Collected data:
▽
(* ===== verification/ScFopsSpec.v ===== *)
(** The file operations: activating a card sets the reader up as its answer
    says; a T=0 command written is carried out and its response is what a read
    returns; and the branches of the operations that fail. *)
From S2P Require Import Prelude Checksum CtBuf Atr AtrSpec ScDev ScIsr T1 T1Spec T1Safe ScLink ScLinkSpec AtrParse AtrParseSpec T0 T0Spec ScIsrSpec ScFops.

(** ** Reading *)
Lemma sc_read_response resp count s :
  sc_err s = 0 -> sc_rhead s = 0 -> sc_rtail s = zlen resp -> zlen (sc_rbuf s) = MAX_LEN -> resp <> [] ->
  slice (sc_rbuf s) 0 (zlen resp) = resp -> zlen resp <= MAX_LEN -> zlen resp <= count ->
  sc_read count false s = Some (zlen resp, resp, s <| sc_rhead := zlen resp |>).
Proof.
  intros He Hh Ht Hl Hne Hs Hm Hc; unfold sc_read, MAX_LEN in *; rewrite Hh, Ht, He, Z.sub_0_r, Z.add_0_l.
  pose proof (zlen_pos resp Hne).
  rewrite (proj2 (Z.eqb_neq count 0)), (proj2 (Z.eqb_neq 0 (zlen resp))) by lia; cbn [orb]; rewrite u32_id by lia.
  set (n := if 300 <? count then 300 else count); assert (Hn : zlen resp <= n) by (unfold n; zcase; lia).
  assert (Hif : (if zlen resp <? n then zlen resp else n) = zlen resp) by (zcase; lia).
  rewrite Hif; cbn [nz Z.eqb negb]; rewrite rdn_in by lia; cbn [mbind option_bind]; rewrite Hs.
  assert (to_s32 (zlen resp) = zlen resp) as -> by (unfold to_s32; rewrite Z.mod_small; lia); done.
Qed.

(** The start of a command that fits the buffer. *)
Lemma new_command_ok bs evs v s f :
  f_w f = mk_world evs v s -> dev_ok s -> zlen bs <= MAX_LEN ->
  exists f' s', new_command (zlen bs) (mk_user bs false) f = Some f' /\ f_w f' = mk_world evs v s' /\ f_gRx0 f' = f_gRx0 f /\
    idle_ok s' /\ sc_tcnt s' = zlen bs /\ sc_toffset s' = 0 /\ sc_rtail s' = 0 /\ sc_tbuf s' = bs ++ drop (length bs) (sc_tbuf s) /\
    sc_protocol s' = sc_protocol s /\ sc_sent s' = sc_sent s /\ sc_t1 s' = sc_t1 s /\
    f' = f <| f_w := mk_world evs v s' |>.
Proof.
  intros Hfw Hd Hl; pose proof (d_tbuf _ Hd) as Htb; unfold new_command; rewrite (proj2 (Z.ltb_ge MAX_LEN (zlen bs))) by done.
  rewrite zlen_to_nat; cbn [u_bytes]; rewrite firstn_all.
  destruct f as [w t1 sd gTx gRx1 gRx0]; simpl in Hfw; subst w.
  match goal with |- context [wrn ?b 0 bs] => change b with (sc_tbuf s) end.
  rewrite wrn_0 by lia; eexists _, _; split; [reflexivity|]; split; [reflexivity|]; split_and!; try reflexivity.
  pose proof (zlen_nonneg bs); destruct Hd; split; try reflexivity; [|unfold MAX_LEN; simpl; lia].
  split; try assumption; simpl; try lia.
  zlen_simpl; unfold zlen in *; lia.
Qed.

Lemma apdu_bytes_le a : apdu_wf a -> zlen (apdu_bytes a) <= MAX_LEN.
Proof. intros [Hd _]; unfold apdu_bytes, MAX_LEN; destruct (a_data a), (a_le a); zlen_simpl; lia. Qed.

Lemma response_le a d sw1 sw2 : dialogue_room a d sw1 sw2 -> zlen (dialogue_data d ++ [sw1; sw2]) <= MAX_LEN.
Proof.
  destruct d as [steps e|steps]; cbn [dialogue_room dialogue_data]; [|intros _; unfold MAX_LEN; zlen_simpl; lia].
  intros Hw; etransitivity; [|exact Hw]; unfold rx_data, rx_wire; pose proof (bytes_ge_data (a_ins a) steps).
  assert (zlen (end_data e) <= zlen (end_bytes (a_ins a) e)) by (destruct e; cbn [end_data end_bytes]; zlen_simpl; lia).
  zlen_simpl; lia.
Qed.

Lemma transfer_T0 emv fuel f evs v s x :
  f_w f = mk_world evs v s -> sc_protocol s = 0 ->
  CmdXfrT0 fuel (mk_world evs v s) (f_gRx0 f) (sc_tcnt s) = Some (T0Return x) ->
  transfer emv fuel f = Some (Some (f <| f_w := t_w x |> <| f_gRx0 := t_gRx x |>)).
Proof. intros Hfw Hp Hx; unfold transfer, f_sc; rewrite Hfw; cbn [w_sc]; by rewrite Hp, Hx. Qed.

(** C23: writing a command and reading its response, T=0. A program writes any
    short command (with or without data, with or without Le, INS not 6X or 9X) to an active card that
    follows ISO 7816-3; whatever way the card chooses to give its data or to take
    those of the command, at once or byte by byte, with requests for time in between
    or ending early, but never asking for more than there is, and with at most 300
    bytes from the card in all: the card has received
    the header and exactly the data bytes it asked for, each once and in order; the
    write reports their number; a read with room for it returns exactly the card's
    data followed by the status bytes, and consumes the response. A command of four
    bytes (no data, no Le) is sent with a fifth one, which is what the buffer held
    there before. *)
Theorem write_read_T0 emv a d sw1 sw2 rest v s f fuel count :
  let resp := dialogue_data d ++ [sw1; sw2] in
  let got := card_gets a d (sc_tbuf s) in
  apdu_wf a -> dialogue_ok a d -> ins_ok (a_ins a) -> sw1_ok sw1 -> is_u8 sw2 -> dialogue_room a d sw1 sw2 -> (dialogue_turns d < fuel)%nat ->
  f_w f = mk_world (dialogue_evs a d sw1 sw2 ++ rest) v s ->
  dev_ok s -> sc_act s = 1 -> sc_protocol s = 0 -> zlen (f_gRx0 f) = 300 -> zlen resp <= count ->
  exists f' s', sc_write emv fuel (zlen (apdu_bytes a)) (mk_user (apdu_bytes a) false) f = Some (Some (zlen got, f')) /\
    w_evs (f_w f') = rest /\ sc_sent (f_sc f') = sc_sent s ++ got /\
    sc_read count false (f_sc f') = Some (zlen resp, resp, s') /\ sc_rhead s' = sc_rtail s'.
Proof.
  intros resp got Hwf Hok Hins Hs1 Hs2 Hroom Hf Hfw Hd Hact Hp Hg Hc; unfold sc_write.
  assert (Hfs : f_sc f = s) by (unfold f_sc; by rewrite Hfw).
  assert (Hm : 4 <= zlen (apdu_bytes a) <= MAX_LEN) by (split; [apply apdu_bytes_ge | by apply apdu_bytes_le]).
  rewrite (proj2 (Z.eqb_neq (zlen (apdu_bytes a)) 0)), Hfs, Hact by lia; cbn [Z.eqb Pos.eqb negb].
  destruct (new_command_ok (apdu_bytes a) _ v s f Hfw Hd (proj2 Hm)) as (f1 & s1 & Hn & Hfw1 & Hg1 & Hi1 & Htc1 & Hto1 & Hrt1 & Htb1 & Hp1 & Hse1 & _).
  rewrite Hn; cbn [mbind option_bind u_fault].
  destruct (card_command a d (sc_tbuf s) sw1 sw2 rest v s1 (f_gRx0 f1) fuel) as (x & Hx & [[Hev Hva] He Hh Ht Hrb Hr Hse Htc]); try assumption; [apply (d_tbuf _ Hd) | by rewrite Hg1|].
  erewrite transfer_T0; [|exact Hfw1 | by rewrite Hp1 | rewrite Htc1; exact Hx].
  cbn [mbind option_bind]; set (f2 := (f1 <| f_w := t_w x |>) <| f_gRx0 := t_gRx x |>).
  change (f_sc f2) with (t_sc x); rewrite He, Htc; cbn [nz Z.eqb negb]; fold resp got in Ht, Hr, Hse |- *.
  exists f2, ((t_sc x) <| sc_rhead := zlen resp |>).
  split; [reflexivity|]; split; [exact Hev|]; split; [by rewrite <- Hse1|]; split; [|by rewrite <- Ht].
  apply sc_read_response; try assumption; [by destruct (dialogue_data d) | by apply (response_le a)].
Qed.
(* ===== verification/Pulse.v ===== *)
(** The pulse input driver (src/drivers/char/hndl_char_devices/pulse_count.c):
    a 1 ms timer interrupt counts the pulses of two meters' outputs, and a file
    of /proc shows the counts. *)
From Stdlib Require Import Ascii.
From stdpp Require Import pretty strings.
From S2P Require Import Prelude Gpio.

Definition TMR_BA : Z := 0xF8001000.
Definition REG_TMR_TCSR2 : Z := TMR_BA + 0x20.
Definition REG_TMR_TICR2 : Z := TMR_BA + 0x24.
Definition REG_TMR_TISR : Z := TMR_BA + 0x60.
Definition PERIOD : Z := Z.shiftl 0x01 27.
Definition COUNTEN : Z := Z.shiftl 0x01 30.
Definition INTEN : Z := Z.shiftl 0x01 29.
Definition TMR2HZ : Z := 1000.
Definition PRESCALE : Z := 0x63.

(** ** The interrupt handler

    The static variables of one channel: [count_h1], [count_l1], [h1Flag] and
    [l1Flag], or those of the second channel. *)
Record channel := mk_channel { count_h : Z; count_l : Z; hFlag : bool; lFlag : bool }.
#[export] Instance eta_channel : Eta channel := fun c => mk_channel (count_h c) (count_l c) (hFlag c) (lFlag c).

(** [count++] of an [int]: beyond the largest one it has no defined result. *)
Definition int_incr (x : Z) : option Z := if x <? 2147483647 then Some (x + 1) else None.

(** The handler's code for one channel, which it has twice: the level read, the
    channel, and its [pulse_count]. *)
Definition sample_high (c : channel) : channel :=
  let c := if (15 <? count_h c) && negb (hFlag c) then c <| hFlag := true |> <| count_l := 0 |> <| lFlag := false |> else c in
  c <| count_h := u32 (count_h c + 1) |>.

Definition sample_low (c : channel) (count : Z) : option (channel * Z) :=
  let c := c <| count_l := u32 (count_l c + 1) |> in
  let c := if (55 <? count_l c) && negb (lFlag c) then c <| lFlag := true |> <| count_l := 0 |> else c in
  if hFlag c && lFlag c then
    let c := c <| count_h := 0 |> <| count_l := 0 |> <| hFlag := false |> <| lFlag := false |> in
    count ← int_incr count;
    Some (c, count)
  else Some (c, count).

Definition sample (level : Z) (c : channel) (count : Z) : option (channel * Z) :=
  if nz level then Some (sample_high c, count) else sample_low c count.

(** The driver's variables: both channels, [pulse_count], and those of the file. *)
Record pulse_state := mk_pulse {
  channel1 : channel; channel2 : channel; pulse_count0 : Z; pulse_count1 : Z;
  pulse_is_open : Z; pulse_is_first_read : Z }.
#[export] Instance eta_pulse : Eta pulse_state := fun p =>
  mk_pulse (channel1 p) (channel2 p) (pulse_count0 p) (pulse_count1 p) (pulse_is_open p) (pulse_is_first_read p).

Definition pulse_init : pulse_state :=
  mk_pulse (mk_channel 0 0 false false) (mk_channel 0 0 false false) 0 0 0 0.

Section Pulse.
  Context {E : Type} `{!Board E}.
  Implicit Types (p : pulse_state) (g : io E).

Definition timer1_interrupt p g : option (pulse_state * io E) :=
  let g := io_writel 0x04 REG_TMR_TISR g in
  '(level, g) ← nuc970_gpio_core_get1 134 g;
  '(c, n) ← sample level (channel1 p) (pulse_count0 p);
  let p := p <| channel1 := c |> <| pulse_count0 := n |> in
  '(level, g) ← nuc970_gpio_core_get1 133 g;
  '(c, n) ← sample level (channel2 p) (pulse_count1 p);
  Some (p <| channel2 := c |> <| pulse_count1 := n |>, g).

(** [pulse_start]; [clk_rate] is the rate of the timer's clock. The result is
    [timer2_load] with the registers. *)
Definition pulse_start (clk_rate : Z) g : Z * io E :=
  let g := io_writel 0x00 REG_TMR_TCSR2 g in
  let rate := u32 (clk_rate / (PRESCALE + 1)) in
  let timer2_load := rate / TMR2HZ in
  let val := io_readl REG_TMR_TCSR2 g in
  let val := Z.land val (Z.lnot (Z.shiftl 0x01 27)) in
  let g := io_writel timer2_load REG_TMR_TICR2 g in
  let val := Z.lor val (Z.lor (Z.lor (Z.lor PERIOD COUNTEN) INTEN) PRESCALE) in
  (timer2_load, io_writel val REG_TMR_TCSR2 g).
End Pulse.

(** ** The file *)
Definition hnos_proc_dispatch_close (p : pulse_state) : Z * pulse_state := (0, p <| pulse_is_open := 0 |>).

Definition hnos_proc_dispatch_open (p : pulse_state) : Z * pulse_state :=
  if nz (pulse_is_open p) then (- EBUSY, p)
  else (0, p <| pulse_is_open := 1 |> <| pulse_is_first_read := 1 |>).

(** [sprintf(page, "%s\t%d\n", name, n)]. *)
Definition count_line (name : string) (n : Z) : string :=
  (name +:+ String "009"%char "" +:+ pretty n +:+ String "010"%char "")%string.

(** The text, whose length is the result. *)
Definition pulse_proc_read (p : pulse_state) : string :=
  (count_line "pulse0:" (pulse_count0 p) +:+ count_line "pulse1:" (pulse_count1 p))%string.

(** The result, the text stored at the user's address, and the state. *)
Definition hnos_proc_dispatch_read (count : Z) (p : pulse_state) : Z * string * pulse_state :=
  if nz (pulse_is_first_read p) then
    let p := p <| pulse_is_first_read := 0 |> in
    let text := pulse_proc_read p in
    let len := Z.of_nat (String.length text) in
    (if len <? count then len else count, text, p)
  else (0, ""%string, p).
△
Look above for the line with "(name +:+ String" and the line with "(pulse_count0 p) +:+". Write out those two lines and all the lines between them, exactly, and no others.

  (name +:+ String "009"%char "" +:+ pretty n +:+ String "010"%char "")%string.

(** The text, whose length is the result. *)
Definition pulse_proc_read (p : pulse_state) : string :=
  (count_line "pulse0:" (pulse_count0 p) +:+ count_line "pulse1:" (pulse_count1 p))%string.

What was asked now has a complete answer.